### Task directions
In the material below, find the line containing "if is_empty s then false" and the line containing "(** ** Policy and whitelist *)", then reproduce exactly both of them and every line between, and nothing else.

### Extracted records

Definition RESERVED_QUEUE_SENDERS : list ustr := [u "heartbeat-scheduler"; u "workflow"].
Definition ACP_CLIENT_SENDER : ustr := u "a2a-client".
Definition STANDALONE_CLIENT_PREFIX : ustr := u "standalone-".

Definition is_reserved_queue_sender (name : ustr) : bool :=
  existsb (λ known, eq_ignore_ascii_case known (trim name)) RESERVED_QUEUE_SENDERS.

Definition is_system_sender (sender : ustr) : bool :=
  existsb (λ known, ustr_eqb known (trim sender)) SYSTEM_SENDERS.

(** [str::get(..n)]: the first [n] bytes, when they end on a character. *)
Fixpoint get_prefix (n : nat) (s : ustr) : option ustr :=
  match n, s with
  | O, _ => Some []
  | S _, [] => None
  | S _, c :: r =>
      let k := length (utf8_char c) in
      if (k <=? n)%nat then cons c <$> get_prefix (n - k) r else None
  end.

Definition is_reserved_agent_id (id : ustr) : bool :=
  let s := trim id in
  if is_empty s then false
  else if starts_with s (u "__") then true
  else if
    match get_prefix (length (utf8_encode STANDALONE_CLIENT_PREFIX)) s with
    | Some head => eq_ignore_ascii_case head STANDALONE_CLIENT_PREFIX
    | None => false
    end then true
  else
    existsb (λ known, eq_ignore_ascii_case known s)
      (SYSTEM_SENDERS ++ [ACP_CLIENT_SENDER] ++ [u "default"] ++ [u "doctor-probe"]
       ++ RESERVED_QUEUE_SENDERS).

(** ** Policy and whitelist *)

Inductive DelegationPolicy := Department | Hierarchy | Open.
#[export] Instance DelegationPolicy_eq_dec : EqDecision DelegationPolicy.
Proof. solve_decision. Defined.

Definition DelegationPolicy_default : DelegationPolicy := Department.

Definition policy_as_str (p : DelegationPolicy) : ustr :=
  match p with
  | Department => u "department"
  | Hierarchy => u "hierarchy"
  | Open => u "open"
  end.
(** [saturating_mul(1000) as i64], and a 64-bit addition. *)
Definition to_ms (s : Z) : Z := as_i64 (u64_saturating_mul s 1000).
Definition i64_add (a b : Z) : Z := as_i64 (a + b).

Definition bucket_key (path_kind agent_id : ustr) : ustr := path_kind ++ u "|" ++ agent_id.

Section guard.
Context `{!StateCodec State} (cfg : DispatchGuardConfig).

Definition window_ms : Z := to_ms (window_secs cfg).
Definition cooldown_ms : Z := to_ms (cooldown_secs cfg).

(** The closure of [check_and_record], under the lock.  The new state is saved
    where the code saves it. *)
Definition locked_check (F : faults) (key : ustr) (limit now_ms : Z) (d : file)
    : DispatchGuardDecision * file :=
  let state := prune now_ms window_ms (load_state ∅ F d) in
  let bucket := default Bucket_default (state !! key) in
  let proceed b :=
    let evs := retain (λ t, now_ms - t <? window_ms) (events b) in
    if limit <=? as_u32 (Z.of_nat (length evs)) then
      (Trip (u "dispatch circuit breaker TRIPPED for " ++ key ++ u ": " ++ show_nat (length evs)
             ++ u " dispatches in " ++ show_Z (window_secs cfg) ++ u "s window (limit "
             ++ show_Z limit ++ u ")") (cooldown_secs cfg),
       try_save F (<[key := {| events := evs; tripped_until := Some (i64_add now_ms cooldown_ms) |}]> state) d)
    else
      (Allow,
       try_save F (<[key := {| events := evs ++ [now_ms]; tripped_until := tripped_until b |}]> state) d) in
  match tripped_until bucket with
  | Some until =>
      if now_ms <? until then
        (Trip (u "dispatch circuit breaker OPEN for " ++ key ++ u ": >" ++ show_Z limit
               ++ u " dispatches in " ++ show_Z (window_secs cfg) ++ u "s window; cooling down")
              (Z.max ((until - now_ms) ÷ 1000) 0), d)
      else proceed Bucket_default
  | None => proceed bucket
  end.

(** [check_and_record]; [now_ms] is read before the lock is asked for. *)
Definition check_and_record (F : faults) (path_kind agent_id : ustr) (now_ms : Z) (d : file)
    : DispatchGuardDecision * file :=
  let '(r, d') :=
    with_file_lock F
      (locked_check F (bucket_key path_kind agent_id) (limit_for_kind cfg path_kind) now_ms) d in
  (default Allow r, d').
End guard.

(** ** Lemmas *)

Lemma recent_ltb (W t : Z) (l : list Z) :
  retain (λ x, t - x <? W) l = retain (λ x : Z, t - W <? x) l.
Proof.
  apply List.filter_ext. intros x. apply eq_true_iff_eq. rewrite !Z.ltb_lt. lia.
Qed.

Lemma keep_bucket_false now W b : keep_bucket now W b = false →
  retain (λ x : Z, now - W <? x) (events b) = []
  ∧ match tripped_until b with Some until => until ≤ now | None => True end.
Proof.
  intros Hk. rewrite <- recent_ltb.
  assert (existsb (λ t, now - t <? W) (events b) = false ∧
    match tripped_until b with Some until => until ≤ now | None => True end) as [He Hu].
  { unfold keep_bucket in Hk. destruct (tripped_until b) as [u|]; [|done].
    destruct (now <? u) eqn:E; [done|]. reflect_bools. done. }
  split; [|done]. apply retain_none, List.Forall_forall. intros x Hx.
  apply not_true_iff_false. intros Hx'. apply not_true_iff_false in He. apply He, existsb_exists. eauto.
Qed.

Lemma prune_buckets_lookup now W st key :
  prune now W st !! key
  = match st !! key with Some b => if keep_bucket now W b then Some b else None | None => None end.
Proof.
  unfold prune. rewrite map_lookup_filter. destruct (st !! key) as [b|]; [|done]. simpl.
  destruct (keep_bucket now W b); [by rewrite option_guard_True|by rewrite option_guard_False].
Qed.

Lemma to_ms_small s : 0 ≤ s → s * 1000 < 2 ^ 63 → to_ms s = s * 1000.
Proof.
  intros H0 H1. unfold to_ms, u64_saturating_mul, as_i64. unfold u64_max.
  rewrite Z.min_r by lia. rewrite Z.mod_small by lia.
  by rewrite (proj2 (Z.ltb_lt _ _)) by lia.
Qed.

Lemma i64_add_small a b : 0 ≤ a + b < 2 ^ 63 → i64_add a b = a + b.
Proof.
  intros Hab. unfold i64_add, as_i64. rewrite Z.mod_small by lia.
  by rewrite (proj2 (Z.ltb_lt _ _)) by lia.
Qed.

(** ** The rate bound *)

Section rate.
Context `{!StateCodec State} (cfg : DispatchGuardConfig).
Implicit Types (key path agent : ustr) (d : file) (acc : list Z).
Local Abbreviation W := (window_ms cfg).
Local Abbreviation C := (cooldown_ms cfg).

(** [δ] bounds how long a call waits for the lock after it read the clock. *)
Context (δ : Z).
Local Abbreviation D := (W - δ).

(** A history of the file, seen from one bucket: calls of all processes, on
    all paths, in the order in which they hold the lock, with working files
    and a clock that does not go back.  A call reads the clock at [r] and holds
    the lock at [t]; [acc] collects the [t] of the bucket's calls that were
    allowed; [N] bounds the limit of the calls that share the bucket. *)
Inductive history (N : Z) key : Z → file → list Z → Prop :=
| history_new t : history N key t None []
| history_call now d acc r t path agent dec d' :
    history N key now d acc → now ≤ t → r ≤ t ≤ r + δ → 0 ≤ r → r + C < 2 ^ 63 →
    check_and_record cfg no_faults path agent r d = (dec, d') →
    (bucket_key path agent = key → limit_for_kind cfg path ≤ N) →
    history N key t d'
      (acc ++ if bool_decide (bucket_key path agent = key) && negb (is_tripped dec) then [t] else []).

(** How many of [l] are later than [c]. *)
Definition after (c : Z) (l : list Z) : nat := length (retain (λ x : Z, c <? x) l).

(** What the file knows of a bucket from [now] on: of the allowed calls that
    are recent when it is asked, at least as many readings. *)
Definition bucket_tracks (N now : Z) (ob : option Bucket) acc : Prop :=
  ∀ t, now ≤ t →
  match ob with
  | None => after (t - D) acc = 0%nat
  | Some b =>
      match tripped_until b with
      | None => (after (t - D) acc ≤ after (t - W) (events b))%nat ∧ Z.of_nat (length (events b)) ≤ N
      | Some until => until ≤ t → after (t - D) acc = 0%nat
      end
  end.
(* ===== verification/Takeover.v ===== *)
(** * Human takeover of a conversation (crates/duduclaw-core/src/takeover_state.rs)

    Which conversations a person holds and until when, in takeover_state.json.
    [chrono]'s UTC times are the interface [UtcTime]. *)

From stdpp Require Import countable sorting.
From S2P Require Import Prelude StateFile.

(** [chrono::DateTime<Utc>]: a time has a position on the nanosecond line;
    comparison, adding minutes and the whole minutes of a difference are those
    of the positions. *)
Class UtcTime := {
  utc : Type;
  #[global] utc_eq_dec :: EqDecision utc;
  ns : utc → Z;
  utc_lt : utc → utc → bool;
  plus_minutes : utc → Z → utc;
  num_minutes_between : utc → utc → Z;
  utc_lt_ns a b : utc_lt a b = (ns a <? ns b);
  plus_minutes_ns t m : ns (plus_minutes t m) = ns t + m * 60000000000;
  num_minutes_ns a b : num_minutes_between a b = (ns a - ns b) ÷ 60000000000;
}.

Definition DEFAULT_DURATION_MINUTES : Z := 60.
Definition HARD_MAX_DURATION_MINUTES : Z := 12 * 60.
Definition MAX_EXTENSION_MINUTES : Z := 8 * 60.

(** [i64::clamp] ([lo <= hi]). *)
Definition clamp (lo hi v : Z) : Z := if v <? lo then lo else if hi <? v then hi else v.

Record TakeoverConfig := {
  enabled : bool;
  duration_minutes : Z;
  max_duration_minutes : Z;
}.

Definition TakeoverConfig_default : TakeoverConfig :=
  {| enabled := false; duration_minutes := DEFAULT_DURATION_MINUTES;
     max_duration_minutes := HARD_MAX_DURATION_MINUTES |}.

### Result for this exercise
  if is_empty s then false
  else if starts_with s (u "__") then true
  else if
    match get_prefix (length (utf8_encode STANDALONE_CLIENT_PREFIX)) s with
    | Some head => eq_ignore_ascii_case head STANDALONE_CLIENT_PREFIX
    | None => false
    end then true
  else
    existsb (λ known, eq_ignore_ascii_case known s)
      (SYSTEM_SENDERS ++ [ACP_CLIENT_SENDER] ++ [u "default"] ++ [u "doctor-probe"]
       ++ RESERVED_QUEUE_SENDERS).

(** ** Policy and whitelist *)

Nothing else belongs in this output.